Stored items

Lemma if_write_spec s q f y v nd fb h ino : fid_at s q f y v -> dir_at (vs s) v nd fb h ino -> f_flag y ≠ O_RDONLY ->
  0 <= Tio_offset q -> 0 < Tio_count q -> Tio_offset q + Tio_count q < 2 ^ 32 -> Tio_offset q - v_size (n_vnode nd) <= PATH_MAX ->
  (forall x, Tio_data q <= x < Tio_data q + Tio_count q -> is_Some (user_byte (user s) (unpack_tid q) x)) ->
  let start := Z.min (v_size (n_vnode nd)) (Tio_offset q) in
  let bytes := replicate (Z.to_nat (Tio_offset q - start)) 0 ++ user_bytes (user s) (unpack_tid q) (Tio_data q) (Tio_count q) in
  exists r n s1 nd' fb' h', if_write q s = Some (tt, set_sent (sent s ++ [r]) s1) /\
    wrote_to s s1 v nd nd' fb fb' h h' ino start (take n bytes) /\ (n <= length bytes)%nat /\
    (r = Rwrite (q_token q) (q_tag q) (Tio_count q) /\ n = length bytes \/
     r = Rerror (Z.lor (Z.shiftl PORT_FS 16) (unpack_sid q)) (q_tag q) EIO /\ (n < length bytes)%nat /\ full fb' (start + Z.of_nat n)).
Proof using Hgeo.
  intros Hfid Hd Hflag Hoff Hcount Hbig Hgap Hb start bytes. pose proof (da_size _ _ _ _ _ _ _ _ _ _ Hd) as Hsize. destruct (find_file_spec s q f y v Hfid) as [a Ha].
  assert (Hlen : length bytes = (Z.to_nat (Tio_offset q - start) + Z.to_nat (Tio_count q))%nat) by (unfold bytes; by rewrite length_app, length_replicate, length_user_bytes).
  unfold if_write. rewrite (frun _ _ _ _ _ Ha), (frun _ _ _ _ _ (file_at_run _ _ _ _ _ Hfid)).
  rewrite (proj2 (Z.eqb_neq (f_flag y) _)), (proj2 (Z.ltb_ge (Tio_offset q) _)), (proj2 (Z.eqb_neq (Tio_count q) _)) by (done || lia).
  rewrite (frun _ _ _ _ _ (vnode_of_spec _ _ _ _ _ _ Hfid (da_node _ _ _ _ _ _ _ _ _ _ Hd))). rewrite u32_small by (unfold is_u32; lia).
  destruct (fill_gap_spec s v nd fb h ino (Tio_offset q) Hd ltac:(lia) Hgap) as (r1 & n1 & s1 & nd1 & fb1 & h1 & Hrun1 & Hw1 & Hres1).
  fold start in Hw1, Hres1. rewrite (frun _ _ _ _ _ Hrun1). destruct Hres1 as [[-> Hn1]|(-> & Hn1 & Hfull)].
  2:{ eexists _, n1, s1, nd1, fb1, h1. split; [cbn; rewrite <- (wt_sent _ _ _ _ _ _ _ _ _ _ _ _ Hw1); reflexivity|].
      split; [unfold bytes; by rewrite take_gap by lia|]. split; [lia|]. right. split; [done|]. split; [lia|done]. }
  destruct (user_write_spec s1 v nd1 fb1 h1 ino (unpack_tid q) (Tio_data q) (Tio_offset q) (Tio_count q) (wt_dir _ _ _ _ _ _ _ _ _ _ _ _ Hw1))
    as (r & n & s2 & nd2 & fb2 & h2 & Hrun2 & Hw2 & Hres2); [|lia|done|by rewrite (wt_user _ _ _ _ _ _ _ _ _ _ _ _ Hw1)|].
  { rewrite (wt_size _ _ _ _ _ _ _ _ _ _ _ _ Hw1), length_replicate. destruct (decide _) as [E|E]; [|lia].
    apply (f_equal length) in E. rewrite length_replicate in E. cbn in E. unfold start in *. lia. }
  change (negb (0 =? 0)) with false. cbn beta iota. rewrite (frun _ _ _ _ _ Hrun2). rewrite (wt_user _ _ _ _ _ _ _ _ _ _ _ _ Hw1) in Hw2.
  assert (Hw : wrote_to s s2 v nd nd2 fb fb2 h h2 ino start (take (n1 + n) bytes)).
  { assert (take (n1 + n) bytes = replicate n1 0 ++ take n (user_bytes (user s) (unpack_tid q) (Tio_data q) (Tio_count q))) as ->.
    { unfold bytes. replace (Z.to_nat (Tio_offset q - start)) with n1 by lia. rewrite take_app_ge by (rewrite length_replicate; lia). rewrite length_replicate. do 2 f_equal. lia. }
    eapply wrote_to_app; [unfold start; lia|exact Hw1| |]; rewrite length_replicate, Hn1; [exact Hw2|].
    pose proof (da_size _ _ _ _ _ _ _ _ _ _ (wt_dir _ _ _ _ _ _ _ _ _ _ _ _ Hw1)) as Hs1. rewrite (wt_size _ _ _ _ _ _ _ _ _ _ _ _ Hw1), length_replicate in Hs1.
    destruct (decide _) as [E|E]; [|lia]. apply (f_equal length) in E. rewrite length_replicate in E. cbn in E. unfold start in *. lia. }
  destruct Hres2 as [[-> ->]|(-> & Hn & Hfull)].
  - eexists _, _, s2, nd2, fb2, h2. split; [cbn; rewrite <- (wt_sent _ _ _ _ _ _ _ _ _ _ _ _ Hw), Z2Nat.id by lia; reflexivity|]. split; [exact Hw|].
    split; [lia|]. left. split; [done|lia].
  - eexists _, _, s2, nd2, fb2, h2. split; [cbn; rewrite <- (wt_sent _ _ _ _ _ _ _ _ _ _ _ _ Hw); reflexivity|]. split; [exact Hw|].
    split; [lia|]. right. split; [done|]. split; [lia|]. replace (start + Z.of_nat (n1 + n)) with (Tio_offset q + Z.of_nat n) by lia. done.
Qed.

End Io.

(** ** Properties *)

Section Promises.
Context {D : Type} `{!BlockDevice D, !BlockDeviceLaws D} {HV : Type} `{!ListOps vloc HV} {P : Type} `{!ObjectPool P} `{!World}.
Context {T : Type -> Type} `{!KeyMap T} {PS : Type} `{!ObjectPool PS} {PF : Type} `{!ObjectPool PF} {U : Type} `{!Callers U, !CallersLaws U}.
Notation server := (@server D crings (gmap hloc (list hloc)) HV P T PS PF U).
Context (ch maps total p : Z).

■ Directions for this task ■
The answer must be a verbatim transcription of the entries above, from the first line through the line that contains "let start := Z.min", and nothing more.

■ Reply to the exercise ■
Lemma if_write_spec s q f y v nd fb h ino : fid_at s q f y v -> dir_at (vs s) v nd fb h ino -> f_flag y ≠ O_RDONLY ->
  0 <= Tio_offset q -> 0 < Tio_count q -> Tio_offset q + Tio_count q < 2 ^ 32 -> Tio_offset q - v_size (n_vnode nd) <= PATH_MAX ->
  (forall x, Tio_data q <= x < Tio_data q + Tio_count q -> is_Some (user_byte (user s) (unpack_tid q) x)) ->
  let start := Z.min (v_size (n_vnode nd)) (Tio_offset q) in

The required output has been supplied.